Directions for this task —
Repeat the lines below exactly as written, please, from the line with "Definition is_actionable (t" to the line with "rm_max_drawdown := or_zero", both lines included, and no others.

Data for the task —

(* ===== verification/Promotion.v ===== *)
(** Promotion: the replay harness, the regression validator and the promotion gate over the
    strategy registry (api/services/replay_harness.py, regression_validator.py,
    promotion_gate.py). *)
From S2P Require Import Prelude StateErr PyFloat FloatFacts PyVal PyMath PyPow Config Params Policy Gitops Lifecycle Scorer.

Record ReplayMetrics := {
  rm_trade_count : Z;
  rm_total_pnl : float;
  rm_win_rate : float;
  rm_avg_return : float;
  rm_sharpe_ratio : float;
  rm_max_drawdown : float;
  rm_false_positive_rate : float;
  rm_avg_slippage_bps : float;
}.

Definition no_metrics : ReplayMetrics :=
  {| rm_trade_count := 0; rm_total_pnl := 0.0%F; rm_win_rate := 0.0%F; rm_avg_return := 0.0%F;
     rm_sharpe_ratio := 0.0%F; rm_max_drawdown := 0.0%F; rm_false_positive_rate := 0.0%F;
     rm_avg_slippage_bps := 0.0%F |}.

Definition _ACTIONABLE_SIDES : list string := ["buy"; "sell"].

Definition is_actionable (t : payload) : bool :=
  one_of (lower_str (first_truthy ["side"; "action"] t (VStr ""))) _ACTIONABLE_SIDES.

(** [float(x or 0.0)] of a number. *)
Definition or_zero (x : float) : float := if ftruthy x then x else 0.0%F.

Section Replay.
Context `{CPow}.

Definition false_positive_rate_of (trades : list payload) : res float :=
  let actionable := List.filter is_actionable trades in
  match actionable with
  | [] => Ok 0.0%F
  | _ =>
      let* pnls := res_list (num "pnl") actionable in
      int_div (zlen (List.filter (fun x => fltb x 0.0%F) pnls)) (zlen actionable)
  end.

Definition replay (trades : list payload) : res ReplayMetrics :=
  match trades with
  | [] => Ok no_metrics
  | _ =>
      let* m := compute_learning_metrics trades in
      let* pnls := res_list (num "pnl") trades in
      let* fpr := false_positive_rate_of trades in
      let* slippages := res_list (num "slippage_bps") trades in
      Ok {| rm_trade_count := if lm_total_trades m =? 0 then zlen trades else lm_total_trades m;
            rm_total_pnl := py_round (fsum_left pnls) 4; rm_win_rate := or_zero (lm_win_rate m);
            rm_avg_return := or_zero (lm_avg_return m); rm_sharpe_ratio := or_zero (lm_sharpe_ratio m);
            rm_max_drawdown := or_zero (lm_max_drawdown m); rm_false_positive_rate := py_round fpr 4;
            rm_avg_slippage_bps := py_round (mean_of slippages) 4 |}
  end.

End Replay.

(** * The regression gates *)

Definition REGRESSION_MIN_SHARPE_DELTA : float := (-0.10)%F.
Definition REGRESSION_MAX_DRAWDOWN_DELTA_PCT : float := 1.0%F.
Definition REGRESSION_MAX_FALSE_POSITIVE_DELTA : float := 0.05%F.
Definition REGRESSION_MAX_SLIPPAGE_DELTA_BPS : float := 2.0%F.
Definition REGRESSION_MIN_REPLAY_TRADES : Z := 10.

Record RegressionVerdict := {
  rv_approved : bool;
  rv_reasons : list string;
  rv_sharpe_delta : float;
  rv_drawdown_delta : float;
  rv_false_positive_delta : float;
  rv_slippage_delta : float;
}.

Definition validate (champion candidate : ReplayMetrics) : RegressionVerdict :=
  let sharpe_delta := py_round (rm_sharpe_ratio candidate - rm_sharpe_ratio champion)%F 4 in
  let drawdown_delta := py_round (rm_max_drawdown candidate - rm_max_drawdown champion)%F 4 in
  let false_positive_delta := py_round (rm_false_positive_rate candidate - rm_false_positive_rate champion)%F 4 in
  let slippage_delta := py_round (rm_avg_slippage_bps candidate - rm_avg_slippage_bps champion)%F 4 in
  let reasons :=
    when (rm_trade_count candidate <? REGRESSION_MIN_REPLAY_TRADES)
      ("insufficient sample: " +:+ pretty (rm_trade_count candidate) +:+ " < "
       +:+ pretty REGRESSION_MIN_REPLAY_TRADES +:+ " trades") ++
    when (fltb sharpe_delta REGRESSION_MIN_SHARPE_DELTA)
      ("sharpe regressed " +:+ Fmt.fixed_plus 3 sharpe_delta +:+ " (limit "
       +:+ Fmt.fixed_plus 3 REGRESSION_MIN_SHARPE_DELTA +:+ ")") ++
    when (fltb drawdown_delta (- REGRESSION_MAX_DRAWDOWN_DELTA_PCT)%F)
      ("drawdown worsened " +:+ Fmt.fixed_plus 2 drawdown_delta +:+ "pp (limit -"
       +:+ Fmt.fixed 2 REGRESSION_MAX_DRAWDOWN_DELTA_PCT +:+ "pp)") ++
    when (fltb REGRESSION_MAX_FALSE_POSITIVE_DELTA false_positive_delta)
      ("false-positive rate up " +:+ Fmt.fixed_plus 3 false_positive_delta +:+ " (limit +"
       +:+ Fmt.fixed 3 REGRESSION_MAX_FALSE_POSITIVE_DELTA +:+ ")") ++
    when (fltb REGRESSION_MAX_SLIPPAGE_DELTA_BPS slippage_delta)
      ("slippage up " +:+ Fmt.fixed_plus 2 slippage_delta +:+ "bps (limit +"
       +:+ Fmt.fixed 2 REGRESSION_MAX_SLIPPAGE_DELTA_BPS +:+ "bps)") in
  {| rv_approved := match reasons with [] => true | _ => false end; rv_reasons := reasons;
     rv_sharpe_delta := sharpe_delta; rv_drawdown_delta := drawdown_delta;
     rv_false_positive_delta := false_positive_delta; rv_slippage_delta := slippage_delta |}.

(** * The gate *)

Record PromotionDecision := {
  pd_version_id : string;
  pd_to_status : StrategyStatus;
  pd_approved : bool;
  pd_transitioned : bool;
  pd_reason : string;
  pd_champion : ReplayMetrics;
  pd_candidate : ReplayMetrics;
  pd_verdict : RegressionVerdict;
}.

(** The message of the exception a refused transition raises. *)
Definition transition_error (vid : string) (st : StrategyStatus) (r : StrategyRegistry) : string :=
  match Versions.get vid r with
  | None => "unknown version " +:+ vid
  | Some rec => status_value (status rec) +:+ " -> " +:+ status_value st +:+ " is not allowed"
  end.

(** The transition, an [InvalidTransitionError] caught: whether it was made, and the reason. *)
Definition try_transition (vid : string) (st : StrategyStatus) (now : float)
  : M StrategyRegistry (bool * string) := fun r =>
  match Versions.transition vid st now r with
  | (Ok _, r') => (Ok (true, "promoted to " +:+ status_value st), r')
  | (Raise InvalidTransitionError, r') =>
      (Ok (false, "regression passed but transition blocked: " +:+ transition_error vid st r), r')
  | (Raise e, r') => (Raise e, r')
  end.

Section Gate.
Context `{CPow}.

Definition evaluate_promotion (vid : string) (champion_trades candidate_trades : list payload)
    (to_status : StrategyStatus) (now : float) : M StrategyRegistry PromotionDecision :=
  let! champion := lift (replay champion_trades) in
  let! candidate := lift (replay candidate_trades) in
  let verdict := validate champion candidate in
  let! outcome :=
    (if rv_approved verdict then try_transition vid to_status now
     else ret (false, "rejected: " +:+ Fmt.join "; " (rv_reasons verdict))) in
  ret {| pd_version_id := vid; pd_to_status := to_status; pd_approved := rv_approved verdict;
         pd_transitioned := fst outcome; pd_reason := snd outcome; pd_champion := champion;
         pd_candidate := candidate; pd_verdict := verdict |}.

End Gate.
* * *
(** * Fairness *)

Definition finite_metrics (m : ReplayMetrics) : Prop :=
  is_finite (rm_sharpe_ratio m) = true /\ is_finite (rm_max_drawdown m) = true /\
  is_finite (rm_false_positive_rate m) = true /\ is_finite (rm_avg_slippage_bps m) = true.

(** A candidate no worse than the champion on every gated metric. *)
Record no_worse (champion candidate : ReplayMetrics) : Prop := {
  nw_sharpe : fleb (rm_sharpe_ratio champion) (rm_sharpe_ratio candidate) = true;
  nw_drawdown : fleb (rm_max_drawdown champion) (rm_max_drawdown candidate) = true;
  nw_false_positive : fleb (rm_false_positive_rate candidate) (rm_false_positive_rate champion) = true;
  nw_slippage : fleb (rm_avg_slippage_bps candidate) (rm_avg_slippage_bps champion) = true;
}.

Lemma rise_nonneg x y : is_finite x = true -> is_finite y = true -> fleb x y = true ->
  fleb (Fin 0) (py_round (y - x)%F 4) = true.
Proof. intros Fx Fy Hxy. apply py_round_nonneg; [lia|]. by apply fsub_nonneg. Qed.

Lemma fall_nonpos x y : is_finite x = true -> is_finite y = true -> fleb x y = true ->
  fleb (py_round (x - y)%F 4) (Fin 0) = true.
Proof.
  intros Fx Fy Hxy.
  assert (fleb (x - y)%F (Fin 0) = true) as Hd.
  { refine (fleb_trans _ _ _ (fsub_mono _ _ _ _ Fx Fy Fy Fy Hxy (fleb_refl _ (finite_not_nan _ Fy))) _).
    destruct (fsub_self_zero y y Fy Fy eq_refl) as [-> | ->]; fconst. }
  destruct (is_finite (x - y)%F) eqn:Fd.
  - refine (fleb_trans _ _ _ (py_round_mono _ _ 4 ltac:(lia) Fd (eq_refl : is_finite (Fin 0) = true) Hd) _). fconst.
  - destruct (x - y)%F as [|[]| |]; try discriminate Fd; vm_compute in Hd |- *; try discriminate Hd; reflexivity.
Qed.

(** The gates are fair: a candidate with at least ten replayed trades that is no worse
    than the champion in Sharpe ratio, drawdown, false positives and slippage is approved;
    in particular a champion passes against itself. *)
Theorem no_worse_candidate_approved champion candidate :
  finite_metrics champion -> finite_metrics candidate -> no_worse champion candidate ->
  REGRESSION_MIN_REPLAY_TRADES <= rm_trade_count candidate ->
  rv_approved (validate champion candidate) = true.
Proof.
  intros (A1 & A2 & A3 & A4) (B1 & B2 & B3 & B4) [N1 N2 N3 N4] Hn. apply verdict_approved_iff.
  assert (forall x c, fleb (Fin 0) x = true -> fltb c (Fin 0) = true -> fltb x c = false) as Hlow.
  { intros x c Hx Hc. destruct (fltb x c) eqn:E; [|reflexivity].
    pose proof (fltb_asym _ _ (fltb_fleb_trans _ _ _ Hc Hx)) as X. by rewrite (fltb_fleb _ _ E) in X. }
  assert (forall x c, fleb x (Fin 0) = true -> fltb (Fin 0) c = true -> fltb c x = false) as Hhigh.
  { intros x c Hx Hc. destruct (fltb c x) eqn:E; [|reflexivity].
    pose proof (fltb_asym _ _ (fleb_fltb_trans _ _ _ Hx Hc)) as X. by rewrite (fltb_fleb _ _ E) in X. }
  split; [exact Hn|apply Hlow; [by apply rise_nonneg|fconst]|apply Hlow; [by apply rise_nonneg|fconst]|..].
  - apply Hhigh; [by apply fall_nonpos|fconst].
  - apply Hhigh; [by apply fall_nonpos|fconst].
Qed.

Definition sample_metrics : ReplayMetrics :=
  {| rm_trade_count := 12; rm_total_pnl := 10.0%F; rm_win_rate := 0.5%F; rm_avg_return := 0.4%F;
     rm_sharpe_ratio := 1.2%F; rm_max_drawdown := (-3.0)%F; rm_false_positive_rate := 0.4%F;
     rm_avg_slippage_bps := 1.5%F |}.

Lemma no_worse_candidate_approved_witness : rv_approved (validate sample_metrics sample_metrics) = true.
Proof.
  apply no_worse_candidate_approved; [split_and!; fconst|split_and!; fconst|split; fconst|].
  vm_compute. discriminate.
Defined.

Reply —
Definition is_actionable (t : payload) : bool :=
  one_of (lower_str (first_truthy ["side"; "action"] t (VStr ""))) _ACTIONABLE_SIDES.

(** [float(x or 0.0)] of a number. *)
Definition or_zero (x : float) : float := if ftruthy x then x else 0.0%F.

Section Replay.
Context `{CPow}.

Definition false_positive_rate_of (trades : list payload) : res float :=
  let actionable := List.filter is_actionable trades in
  match actionable with
  | [] => Ok 0.0%F
  | _ =>
      let* pnls := res_list (num "pnl") actionable in
      int_div (zlen (List.filter (fun x => fltb x 0.0%F) pnls)) (zlen actionable)
  end.

Definition replay (trades : list payload) : res ReplayMetrics :=
  match trades with
  | [] => Ok no_metrics
  | _ =>
      let* m := compute_learning_metrics trades in
      let* pnls := res_list (num "pnl") trades in
      let* fpr := false_positive_rate_of trades in
      let* slippages := res_list (num "slippage_bps") trades in
      Ok {| rm_trade_count := if lm_total_trades m =? 0 then zlen trades else lm_total_trades m;
            rm_total_pnl := py_round (fsum_left pnls) 4; rm_win_rate := or_zero (lm_win_rate m);
            rm_avg_return := or_zero (lm_avg_return m); rm_sharpe_ratio := or_zero (lm_sharpe_ratio m);
            rm_max_drawdown := or_zero (lm_max_drawdown m); rm_false_positive_rate := py_round fpr 4;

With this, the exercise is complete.